A rating analyst is warning that changes in how federal regulators implement the Patient Protection and Affordable Care Act could negatively impact the accuracy of health insurers' pricing models.
Steve Zaharuk, a senior vice president at Moody's Investors Service, wrote about the possible effects of the changes in a new credit outlook commentary.
The commentary comes in light of the U.S. Treasury Department's PPACA employer mandate delay and a move by the U.S. Department of Health and Human Services to loosen exchange income eligibility requirements for a year.
By delaying implementation of the employer mandate, the Obama administration could increase the number of individuals who will be shopping for health coverage through the new exchange system, Zaharuk wrote in the Moody's commentary.

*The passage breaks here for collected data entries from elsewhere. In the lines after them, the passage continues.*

Lemma dim_chain_at l i ds t tail fuel : forallb dim_ok ds = true ->
  drop i l = flat_map print_dim ds ++ "}"%byte :: t -> length ds < fuel ->
  dim_chain parse_interpolated_dim fuel l i tail = Ret (tail ++ ds, i + length (flat_map print_dim ds)).
Proof.
  revert i tail fuel. induction ds as [|d ds IH]; intros i tail fuel Hok H Hf; (destruct fuel as [|fuel]; [cbn in Hf; lia|]).
  - cbn [dim_chain]. rewrite (dim_none l i "}"%byte t H eq_refl). cbn. by rewrite app_nil_r, Nat.add_0_r.
  - cbn [forallb flat_map length] in *. apply andb_true_iff in Hok as [Hd Hok]. rewrite <- app_assoc in H.
    cbn [dim_chain]. rewrite (dim_at _ _ _ _ Hd H). cbn [obind]. apply at_app in H. rewrite IH by (done || lia).
    rewrite length_app, <- app_assoc. cbn [app]. do 2 f_equal. lia.
Qed.

(** ** Parts *)

Definition arrow_name (name : bytes) : bytes := "-"%byte :: ">"%byte :: name.
Definition opt_list {A} (o : option A) : list A := match o with Some a => [a] | None => [] end.

(** A part in braces. *)
Definition print_inner (p : InterpolatedPart) : bytes :=
  match p with
  | PartBytes _ => []
  | PartVariable name d tail _ => name ++ flat_map print_dim (opt_list d ++ tail)
  | PartMethodCall r m => r ++ arrow_name m ++ lit "()"
  | PartProperty r p tail d => r ++ flat_map arrow_name (p :: tail) ++ flat_map print_dim (opt_list d)
  end.
Definition print_part (p : InterpolatedPart) : bytes := "{"%byte :: "$"%byte :: print_inner p ++ ["}"%byte].

Definition part_ok (p : InterpolatedPart) : bool :=
  match p with
  | PartBytes _ => false
  | PartVariable name d tail deprecated =>
      name_ok name && forallb dim_ok (opt_list d ++ tail) && negb deprecated &&
      (match d with None => (length tail =? 0)%nat | Some _ => true end)
  | PartMethodCall r m => name_ok r && name_ok m
  | PartProperty r p tail d => name_ok r && forallb name_ok (p :: tail) && forallb dim_ok (opt_list d)
  end.
(* ===== verification/ConvertProofs.v ===== *)
(** * ConvertProofs: casts of numbers *)

From Stdlib Require Import Strings.String Strings.Byte ZArith Floats.SpecFloat.
From stdpp Require Import base list option numbers gmap fin_maps.
From S2P Require Import Prelude RustStd RustNum RustFloat FloatText Simd ByteKernel ByteKernelProofs PhpString NumericString NumericStringProofs PhpArray Convert.

#[local] Open Scope Z_scope.

(** ** Floats to integers *)

(** The value of a double that is an integer. *)
Definition is_integer (x : f64) (z : Z) : Prop :=
  valid x /\ f64_is_finite x = true /\ scaled x = z * 2 ^ 1074.

Lemma unit_pos : 0 < 2 ^ 1074.
Proof. by vm_compute. Qed.

Lemma integer_compare x y a b :
  is_integer x a -> is_integer y b -> SFcompare x y = Some (a ?= b).
Proof.
  intros (Hx & Fx & Sx) (Hy & Fy & Sy). rewrite compare_exact, Sx, Sy by done.
  f_equal. symmetry. apply Zmult_compare_compat_r, Z.lt_gt, unit_pos.
Qed.

Lemma integer_zero : is_integer (S754_zero false) 0.
Proof. done. Qed.
Lemma integer_min : is_integer (i64_as_f64 I64_MIN) (- 2 ^ 63).
Proof. by vm_compute. Qed.
Lemma integer_neg_min : is_integer (f64_neg (i64_as_f64 I64_MIN)) (2 ^ 63).
Proof. by vm_compute. Qed.
Lemma integer_two_64 : is_integer (f64_pow2 64) (2 ^ 64).
Proof. destruct (pow2_exact 64) as [Hs Hv]; [lia|]. done. Qed.

(** Multiples of [2^11] below [2^64] have at most 53 significant bits. *)
Lemma small_representable z : Z.abs z <= 2 ^ 64 -> (2 ^ 11 | z) -> Z.abs z <> 2 ^ 64 -> representable (z * 2 ^ 1074).
Proof. intros Hz [q ->] Hne. apply (representable_int _ q 11); lia. Qed.

(** A finite double outside the range of [i64] is a multiple of [2^11]. *)
Lemma large_double x :
  valid x -> f64_is_finite x = true -> 2 ^ 63 * 2 ^ 1074 <= Z.abs (scaled x) ->
  exists z, is_integer x z /\ (2 ^ 11 | z).
Proof.
  intros Hx Fx Hl. destruct x as [s|s| |s m e]; try done.
  pose proof Hx as (He & Hm & _)%valid_finite. assert (11 <= e) as He'.
  { apply Z.nlt_ge. intros Hlt. revert Hl. apply Z.lt_nge. cbn [scaled].
    pose proof (magnitude_pos _ _ _ Hx) as Hp.
    replace (Z.abs (cond_Zopp s (Zpos m * 2 ^ (e + 1074)))) with (Zpos m * 2 ^ (e + 1074)) by (destruct s; cbn [cond_Zopp]; lia).
    apply (Z.lt_le_trans _ (2 ^ 53 * 2 ^ (e + 1074))).
    - apply Z.mul_lt_mono_pos_r; [apply Z.pow_pos_nonneg|]; lia.
    - rewrite <- !Z.pow_add_r by lia. apply Z.pow_le_mono_r; lia. }
  exists (cond_Zopp s (Zpos m * 2 ^ e)). split; [split_and!; [done..|]|].
  - cbn [scaled]. rewrite Z.pow_add_r, Z.mul_assoc by lia. by rewrite cond_Zopp_mul.
  - replace (2 ^ e) with (2 ^ (e - 11) * 2 ^ 11) by (rewrite <- Z.pow_add_r by lia; f_equal; lia).
    rewrite Z.mul_assoc, cond_Zopp_mul. apply Z.divide_factor_r.
Qed.

Lemma rem_divide a b c : (c | a) -> (c | b) -> (c | Z.rem a b).
Proof.
  intros Ha Hb. pose proof (Z.quot_rem' a b) as E.
  replace (Z.rem a b) with (a - b * Z.quot a b) by lia.
  apply Z.divide_sub_r; [done|]. by apply Z.divide_mul_l.
Qed.

(** The steps of the reduction modulo [2^64]. *)
Lemma reduce_large x z :
  is_integer x z -> (2 ^ 11 | z) ->
  is_integer (f64_rem x (f64_pow2 64)) (Z.rem z (2 ^ 64)).
Proof.
  intros (Hx & Fx & Sx) Hd. destruct integer_two_64 as (Hy & Fy & Sy).
  assert (Z.rem (scaled x) (scaled (f64_pow2 64)) = Z.rem z (2 ^ 64) * 2 ^ 1074) as E.
  { rewrite Sx, Sy, Z.mul_rem_distr_r by (apply Z.pow_nonzero; lia). done. }
  destruct (rem_exact x (f64_pow2 64) Hx Hy Fx Fy) as (H1 & H2 & H3).
  - rewrite Sy. pose proof unit_pos. lia.
  - rewrite E. pose proof (Z.rem_bound_abs z (2 ^ 64) ltac:(lia)).
    apply small_representable; [lia| |lia]. apply rem_divide; [done|by exists (2 ^ 53)].
  - split_and!; [done..|]. by rewrite H1.
Qed.

Lemma add_integer x y a b :
  is_integer x a -> is_integer y b -> Z.abs (a + b) < 2 ^ 64 -> (2 ^ 11 | a) -> (2 ^ 11 | b) ->
  is_integer (f64_add x y) (a + b).
Proof.
  intros (Hx & Fx & Sx) (Hy & Fy & Sy) Hb Ha Hb'.
  destruct (add_exact x y Hx Hy Fx Fy) as (H1 & H2 & H3).
  - rewrite Sx, Sy, <- Z.mul_add_distr_r. apply small_representable; [lia|by apply Z.divide_add_r|lia].
  - split_and!; [done..|]. by rewrite H1, Sx, Sy, Z.mul_add_distr_r.
Qed.

Lemma sub_integer x y a b :
  is_integer x a -> is_integer y b -> Z.abs (a - b) < 2 ^ 64 -> (2 ^ 11 | a) -> (2 ^ 11 | b) ->
  is_integer (f64_sub x y) (a - b).
Proof.
  intros (Hx & Fx & Sx) (Hy & Fy & Sy) Hb Ha Hb'.
  destruct (sub_exact x y Hx Hy Fx Fy) as (H1 & H2 & H3).
  - rewrite Sx, Sy, <- Z.mul_sub_distr_r. apply small_representable; [lia|by apply Z.divide_sub_r|lia].
  - split_and!; [done..|]. by rewrite H1, Sx, Sy, Z.mul_sub_distr_r.
Qed.

Lemma wrap_unique z w : - 2 ^ 63 <= w < 2 ^ 63 -> (2 ^ 64 | z - w) -> wrap_i64 z = w.
Proof.
  intros Hw [q Hq]. unfold wrap_i64. replace (z + 2 ^ 63) with (w + 2 ^ 63 + q * 2 ^ 64) by lia.
  rewrite Z.mod_add by lia. rewrite Z.mod_small by lia. lia.
Qed.

Lemma trunc_integer x z : is_integer x z -> trunc x = z.
Proof. intros (_ & _ & E). unfold trunc. by rewrite E, Z.quot_mul. Qed.

Lemma as_i64_integer x z : is_integer x z -> - 2 ^ 63 <= z < 2 ^ 63 -> f64_as_i64 x = z.
Proof.
  intros (Hx & Fx & E) Hz. rewrite (f64_as_i64_exact _ z) by done. unfold saturate_i64, I64_MIN, I64_MAX. lia.
Qed.

(** [float_fits_int] is the range of [i64]. *)
Lemma fits_int x :
  valid x -> f64_is_finite x = true ->
  float_fits_int x = true <-> - (2 ^ 63 * 2 ^ 1074) <= scaled x < 2 ^ 63 * 2 ^ 1074.
Proof.
  intros Hx Fx. unfold float_fits_int. rewrite Fx. cbn [andb].
  destruct integer_min as (H1 & F1 & S1). destruct integer_neg_min as (H2 & F2 & S2).
  unfold f64_ge, f64_lt, SFleb, SFltb. rewrite !compare_exact, S1, S2 by done.
  rewrite andb_true_iff. split.
  - intros [Hle Hlt]. split.
    + apply Z.nlt_ge. intros Hc. rewrite (proj2 (Z.compare_gt_iff _ _)) in Hle; [done|lia].
    + unfold Z.lt. revert Hlt. by destruct (scaled x ?= 2 ^ 63 * 2 ^ 1074).
  - intros [Hle Hlt]. split; [|by rewrite (proj2 (Z.compare_lt_iff _ _))].
    destruct (Z.compare_spec (- 2 ^ 63 * 2 ^ 1074) (scaled x)); [done..|lia].
Qed.

(** A double in the range is truncated without saturation. *)
Lemma in_range_cast x :
  valid x -> f64_is_finite x = true -> float_fits_int x = true ->
  f64_as_i64 x = trunc x /\ - 2 ^ 63 <= trunc x < 2 ^ 63.
Proof.
  intros Hx Fx [H1 H2]%fits_int; [|done..]. pose proof unit_pos as Hu. rewrite f64_as_i64_trunc by done.
  assert (- 2 ^ 63 <= trunc x < 2 ^ 63) as Hr; [|split; [unfold saturate_i64, I64_MIN, I64_MAX; lia|done]].
  unfold trunc. pose proof (Z.quot_rem' (scaled x) (2 ^ 1074)) as E.
  pose proof (Z.rem_bound_abs (scaled x) (2 ^ 1074) ltac:(lia)) as Hb.
  pose proof (Z.rem_sign_mul (scaled x) (2 ^ 1074) ltac:(lia)) as Hs.
  set (q := Z.quot _ _) in *. set (r := Z.rem _ _) in *. generalize dependent (2 ^ 1074). intros u. nia.
Qed.

(** A double outside the range goes through the reduction. *)
Lemma large_cast x z :
  is_integer x z -> (2 ^ 11 | z) -> float_fits_int x = false -> php_float_to_int x = wrap_i64 z.
Proof.
  intros Hi Hd Hn. pose proof Hi as (Hx & Fx & _). unfold php_float_to_int. rewrite Hn, Fx. cbn [negb].
  pose proof (reduce_large x z Hi Hd) as Hr. set (r := Z.rem z (2 ^ 64)) in *.
  assert (2 ^ 11 | 2 ^ 64) as H64 by (by exists (2 ^ 53)).
  assert (2 ^ 11 | r) as Hdr by (by apply rem_divide).
  assert (- 2 ^ 64 < r < 2 ^ 64) as Hb by (pose proof (Z.rem_bound_abs z (2 ^ 64) ltac:(lia)); lia).
  assert (2 ^ 64 | z - r) as Hz by (exists (Z.quot z (2 ^ 64)); pose proof (Z.quot_rem' z (2 ^ 64)); lia).
  set (m1 := f64_rem x (f64_pow2 64)) in *. clearbody m1 r.
  set (m2 := if f64_lt m1 _ then _ else m1).
  assert (exists r2, is_integer m2 r2 /\ 0 <= r2 < 2 ^ 64 /\ (2 ^ 11 | r2) /\ (2 ^ 64 | z - r2)) as (r2 & H2 & B2 & D2 & Z2).
  { subst m2. unfold f64_lt, SFltb. rewrite (integer_compare _ _ _ _ Hr integer_zero).
    destruct (Z.compare_spec r 0) as [->|Hlt|Hgt]; [by exists 0|..|by exists r; split_and!; [|lia..|done|done]].
    exists (r + 2 ^ 64). split_and!; [|lia..|by apply Z.divide_add_r|].
    - apply add_integer; [done|apply integer_two_64|lia|done|done].
    - replace (z - (r + 2 ^ 64)) with (z - r - 2 ^ 64) by lia. by apply Z.divide_sub_r. }
  clearbody m2. unfold f64_ge, SFleb. rewrite (integer_compare _ _ _ _ integer_neg_min H2).
  assert (2 ^ 63 <= r2 -> f64_as_i64 (f64_sub m2 (f64_pow2 64)) = wrap_i64 z) as H3.
  { intros Hge. assert (is_integer (f64_sub m2 (f64_pow2 64)) (r2 - 2 ^ 64)) as H3
      by (apply sub_integer; [done|apply integer_two_64|lia|done|done]).
    rewrite (as_i64_integer _ _ H3) by lia. symmetry. apply wrap_unique; [lia|].
    replace (z - (r2 - 2 ^ 64)) with (z - r2 + 2 ^ 64) by lia. by apply Z.divide_add_r. }
  destruct (Z.compare_spec (2 ^ 63) r2) as [?|?|?]; [apply H3; lia..|].
  rewrite (as_i64_integer _ _ H2) by lia. symmetry. apply wrap_unique; [lia|done].
Qed.

(** C20: casting a finite double to an integer truncates it and takes the result
    modulo [2^64] into the range of [i64], for every double however large: none
    of the floating-point steps of the reduction rounds.  NaN and the infinities
    give 0. *)
Theorem float_to_int_wraps x :
  valid x ->
  php_float_to_int x = if f64_is_finite x then wrap_i64 (trunc x) else 0.
Proof.
  intros Hx. destruct (f64_is_finite x) eqn:Fx.
  - destruct (float_fits_int x) eqn:Hf.
    + unfold php_float_to_int. rewrite Hf. destruct (in_range_cast x Hx Fx Hf) as [-> Hr].
      symmetry. apply wrap_unique; [done|]. rewrite Z.sub_diag. apply Z.divide_0_r.
    + destruct (large_double x Hx Fx) as (z & Hi & Hd).
      { apply Z.nlt_ge. intros Hlt. assert (float_fits_int x = true); [|congruence]. apply fits_int; [done|done|lia]. }
      rewrite (trunc_integer _ _ Hi). by apply large_cast.
  - unfold php_float_to_int, float_fits_int. by rewrite Fx.
Qed.

Lemma float_to_int_wraps_witness :
  php_float_to_int (S754_finite true (2 ^ 52 + 1) 12) = wrap_i64 (- (2 ^ 52 + 1) * 2 ^ 12).
Proof. etransitivity; [apply float_to_int_wraps; by vm_compute|by vm_compute]. Defined.

(** ** Rounding never gives NaN *)

Lemma shr_1_nonneg r : 0 <= shr_m r -> 0 <= shr_m (shr_1 r).
Proof. destruct r as [[|[p|p|]|[p|p|]] b s]; cbn; lia. Qed.

Lemma shr_nonneg r e n : 0 <= shr_m r -> 0 <= shr_m (shr r e n).1.
Proof.
  intros Hr. destruct n as [|p|p]; cbn [shr fst]; try done. revert r Hr.
  induction p as [p IH|p IH|]; intros r Hr; cbn [SpecFloat.iter_pos]; [|auto|by apply shr_1_nonneg].
  by apply IH, IH, shr_1_nonneg.
Qed.

Lemma shr_fexp_nonneg m e l : 0 <= m -> 0 <= shr_m (shr_fexp 53 1024 m e l).1.
Proof. intros Hm. apply shr_nonneg. by destruct l as [|[]]. Qed.

Lemma round_aux_not_nan s m e l : 0 <= m -> f64_is_nan (binary_round_aux 53 1024 s m e l) = false.
Proof.
  intros Hm. unfold binary_round_aux. pose proof (shr_fexp_nonneg m e l Hm) as H1.
  destruct (shr_fexp 53 1024 m e l) as [r e']. cbn [fst] in H1.
  set (m' := round_nearest_even _ _). assert (0 <= m') as Hm' by (subst m'; unfold round_nearest_even; repeat case_match; lia).
  pose proof (shr_fexp_nonneg m' e' loc_Exact Hm') as H2. destruct (shr_fexp 53 1024 m' e' loc_Exact) as [r' e''].
  cbn [fst] in H2. destruct (shr_m r') as [|p|p]; [done|by case_match|lia].
Qed.

Lemma div_core_nonneg m1 e1 m2 e2 : 0 <= m1 -> 0 < m2 -> 0 <= (SFdiv_core_binary 53 1024 m1 e1 m2 e2).1.1.
Proof.
  intros H1 H2. unfold SFdiv_core_binary. set (m' := match _ with Z0 => _ | Zpos _ => _ | Zneg _ => _ end).
  assert (0 <= m') as Hm' by (subst m'; case_match; rewrite ?Z.shiftl_nonneg; lia).
  pose proof (Z.div_pos m' m2 Hm' H2) as Hq. unfold Z.div in Hq.
  by destruct (Z.div_eucl m' m2) as [q r].
Qed.

Lemma round_decimal_not_nan s m e : 0 <= m -> f64_is_nan (round_decimal s m e) = false.
Proof.
  intros Hm. unfold round_decimal. destruct (m =? 0); [done|].
  destruct (0 <=? e) eqn:E; [apply Z.leb_le in E|apply Z.leb_gt in E].
  - pose proof (Z.pow_nonneg 10 e ltac:(lia)). pose proof (div_core_nonneg (m * 10 ^ e) 0 1 0 ltac:(nia) ltac:(lia)) as Hq.
    destruct (SFdiv_core_binary _ _ _ _ _ _) as [[q e'] l]. by apply round_aux_not_nan.
  - pose proof (Z.pow_pos_nonneg 10 (- e) ltac:(lia) ltac:(lia)) as Hp.
    pose proof (div_core_nonneg m 0 (10 ^ (- e)) 0 ltac:(lia) Hp) as Hq.
    destruct (SFdiv_core_binary _ _ _ _ _ _) as [[q e'] l]. by apply round_aux_not_nan.
Qed.

Lemma i64_as_f64_not_nan n : f64_is_nan (i64_as_f64 n) = false.
Proof.
  unfold i64_as_f64, binary_normalize, binary_round. destruct n as [|p|p]; [done|..].
  all: destruct (shl_align _ _ _) as [mz ez]; by apply round_aux_not_nan.
Qed.

(** The number of a numeric string is not NaN. *)
Lemma classified_not_nan l n x : classified l n -> NumericString.value n = Some (VFloat x) -> f64_is_nan x = false.
Proof.
  intros [Hn|w s i f e r n' El Hw Hs Hi Hf He Hne Hmax Hv _ _]; [done|]. rewrite Hv.
  assert (f64_is_nan (number_value s i f e) = false) as Hnn.
  { apply round_decimal_not_nan. apply digits_val_bound. rewrite forallb_app, Hi.
    destruct Hf; cbn; [done|]. done. }
  unfold numeric_value. repeat case_match; cbn [parsed_value]; congruence.
Qed.
Lemma settles_rbind {A B} D (f : nat -> Res A) (g : A -> nat -> Res B) :
  settles D f -> (forall a, settles D (g a)) -> settles D (fun d => rbind (f d) (fun a => g a d)).
Proof.
  intros Hf Hg. apply (settles_obind D f (fun r d => match r with Ok a => g a d | Err e => Ret (Err e) end)); [done|].
  intros [a|e]; [apply Hg | apply settles_ret].
Qed.

Lemma settles_rmap {A B} D (h : A -> B) (f : nat -> Res A) : settles D f -> settles D (fun d => rmap h (f d)).
Proof. intros Hf. apply settles_rbind; [done|]. intros a. apply settles_ret. Qed.

(** ** Well-formed values *)

Section Wf.
Context {C : Type} `{KeyClassifier} (st : Store C).

(** [P] is a condition on every part of the value. *)
Fixpoint wf (P : Value C -> Prop) (n : nat) (v : Value C) : Prop :=
  match n with
  | O => False
  | S n =>
      P v /\
      match v with
      | Int z => in_i64 z = true
      | Float x => valid x
      | Array a => array_ok a /\ Forall (fun p => wf P n p.2) (iter a)
      | Object id => exists o, objects st !! id = Some o /\ Forall (fun p => wf P n p.2) (properties_snapshot o)
      | Reference c => exists w, cells st !! c = Some w /\ wf P n w
      | _ => True
      end
  end.

Lemma wf_S P n v : wf P n v -> wf P (S n) v.
Proof.
  revert v. induction n as [|n IH]; intros v Hv; [done|]. destruct Hv as [HP Hv].
  split; [done|]. destruct v as [| | | | | |a|o| | | | |c]; try done.
  - destruct Hv as [Ha Hf]. split; [done|]. eapply Forall_impl; [exact Hf|]. intros p. apply IH.
  - destruct Hv as (s & E & Hf). exists s. split; [done|]. eapply Forall_impl; [exact Hf|]. intros p. apply IH.
  - destruct Hv as (w & E & Hw). exists w. split; [done|]. by apply IH.
Qed.

Lemma get_elem (a : ArrayStorage (V := Value C)) k w : array_ok a -> get a k = Some w -> (k, w) ∈ iter a.
Proof.
  intros Ha. rewrite get_ok by done. unfold lookup_key. destruct (find_pos k (iter a)) as [i|] eqn:E; [|done].
  apply position_Some in E as [(p & Ei & Hp) _]. rewrite Ei. cbn. intros [= <-].
  apply bool_decide_eq_true in Hp as <-. rewrite <- surjective_pairing. by eapply list_elem_of_lookup_2.
Qed.

Lemma get_wf P n (a : ArrayStorage (V := Value C)) k w :
  array_ok a -> Forall (fun p => wf P n p.2) (iter a) -> get a k = Some w -> wf P n w.
Proof.
  intros Ha Hf Hg. apply (get_elem _ _ _ Ha) in Hg.
  by apply (proj1 (Forall_forall _ _) Hf (k, w)).
Qed.

Lemma len_pairs (a : ArrayStorage (V := Value C)) : array_ok a -> len a = length (iter a).
Proof. intros Ha. eapply len_iter. by apply layout_consistent. Qed.
End Wf.

(** ** The conversions return *)

Section Total.
Context {C : Type} `{CallableEq C} (bk : backend) `{FloatEnvLaws} `{KeyClassifier} (st : Store C).

Lemma classify_returns l : exists n, classify bk l = Ret n.
Proof. destruct (classify_classified bk l) as (n & E & _). by exists n. Qed.

Lemma numeric_string_returns l : exists n, comparison_numeric_string bk l = Ret n.
Proof.
  destruct (classify_returns l) as [n E]. unfold comparison_numeric_string. rewrite E. by eexists.
Qed.

Lemma arithmetic_string_returns l : exists r, arithmetic_numeric_string bk l = Ret r.
Proof.
  destruct (classify_returns l) as [n E].
  unfold arithmetic_numeric_string, arithmetic_numeric_string_with_warning, rmap, rbind. rewrite E. cbn [obind].
  destruct (kind n), (NumericString.value n); by eexists.
Qed.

"In addition, some price-sensitive individuals will now have an easier time qualifying for government subsidies," Zaharuk wrote.
The changes could increase individual health policy sales, but, for insurers, the problem is that they have priced their products based on the assumption that PPACA will be fully implemented.
If the government puts off implementing some parts of PPACA, the actual demographics of individual market coverage applicants could be different what the insurers had expected, Zaharuk said.
"Obviously, a less healthy population would result in higher-than-anticipated medical costs," Zaharuk wrote. "This risk is likely, as we expect there will be individuals who use this opportunity to obtain subsidized insurance in 2014 for elective procedures, driving up medical costs."
The insurers that bring in those costlier-than-expected enrollees could face higher customer-service staffing costs as well as higher-than-expected medical costs.
Meanwhile, some individuals that buy individual exchange coverage as a result of the temporary impementation changes could drop their coverage in 2015, when the temporary changes end, Zaharuk said.
For insurers, the possibility that many new individual policy customers could rush out the doors in 2015 will make coming up with 2015 pricing and staffing levels difficult.
If exchanges and state regulators let health insurers change their 2014 rates to compensate for the new regulatory uncertainty, that "would somewhat mitigate the negative implications," Zaharuk wrote.